RECORDS SUPPLIED
○ ○ ○ ○

(* ===== verification/BackendProperties.v ===== *)
(** The theorems on the server. They hold in every state that the server reaches;
    the witnesses apply them to the states of the run of [BackendExample]. *)

From S2P Require Import Prelude Types Backend Certif BackendUser BackendMessage BackendVlob.
From S2P Require Import BackendVlobProofs BackendRealm BlockStore BackendBlock BackendOrganization.
From S2P Require Import BackendSystem BackendVlobSpec BackendRealmSpec BackendEffects BackendGrowth.
From S2P Require Import BackendExample.

Import Byte.

Section properties.
Context `{CertifApi}.

(** ** Invariants *)

(** C20: every realm of a reachable state has an owner; who has a role in it is a
    user of the organization, and an outsider is neither owner nor manager. *)
Theorem realm_roles_invariant s org realm_id realm :
  reachable s → be_realms s !! (org, realm_id) = Some realm →
  (∃ u, role_of realm u = Some OWNER) ∧
  ∀ u role, role_of realm u = Some role →
    ∃ user, os_users (orgstore s org) !! u = Some user ∧
      (u_profile user = OUTSIDER → role ≠ MANAGER ∧ role ≠ OWNER).
Proof.
  intros Hs Hr. apply reachable_ok, bo_roles in Hs.
  split; [by eapply rk_owned|]. intros u role. by eapply rk_role.
Qed.

(** In every reachable state the directory of the emails is exact: it gives
    a user for an email if and only if this user has the email and is not revoked,
    so that two users that are not revoked have different emails. *)
Theorem email_directory s org e u :
  reachable s →
  (os_human_handle_to_user_id (orgstore s org) !! e = Some u ↔
   ∃ user h, os_users (orgstore s org) !! u = Some user ∧ u_human_handle user = Some h ∧
     email h = e ∧ u_revoked_on user = None) ∧
  ∀ u1 u2 user1 user2 h1 h2,
    os_users (orgstore s org) !! u1 = Some user1 → os_users (orgstore s org) !! u2 = Some user2 →
    u_human_handle user1 = Some h1 → u_human_handle user2 = Some h2 → email h1 = email h2 →
    u_revoked_on user1 = None → u_revoked_on user2 = None → u1 = u2.
Proof.
  intros Hs. apply reachable_ok in Hs. pose proof (bo_users _ Hs org) as Hu.
  split; [apply (uo_handles _ Hu)|].
  intros u1 u2 user1 user2 h1 h2 H1 H2 Hh1 Hh2 He Hr1 Hr2.
  assert (os_human_handle_to_user_id (orgstore s org) !! email h1 = Some u1) as E1
    by (apply (uo_handles _ Hu); by exists user1, h1).
  assert (os_human_handle_to_user_id (orgstore s org) !! email h1 = Some u2) as E2
    by (apply (uo_handles _ Hu); exists user2, h2; by rewrite He).
  congruence.
Qed.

○ ○ ○ ○

DIRECTIONS FOR THIS TASK
Check the lines above and copy each one that includes "assert".

OUTPUT OF THE EXERCISE
  assert (os_human_handle_to_user_id (orgstore s org) !! email h1 = Some u1) as E1
  assert (os_human_handle_to_user_id (orgstore s org) !! email h1 = Some u2) as E2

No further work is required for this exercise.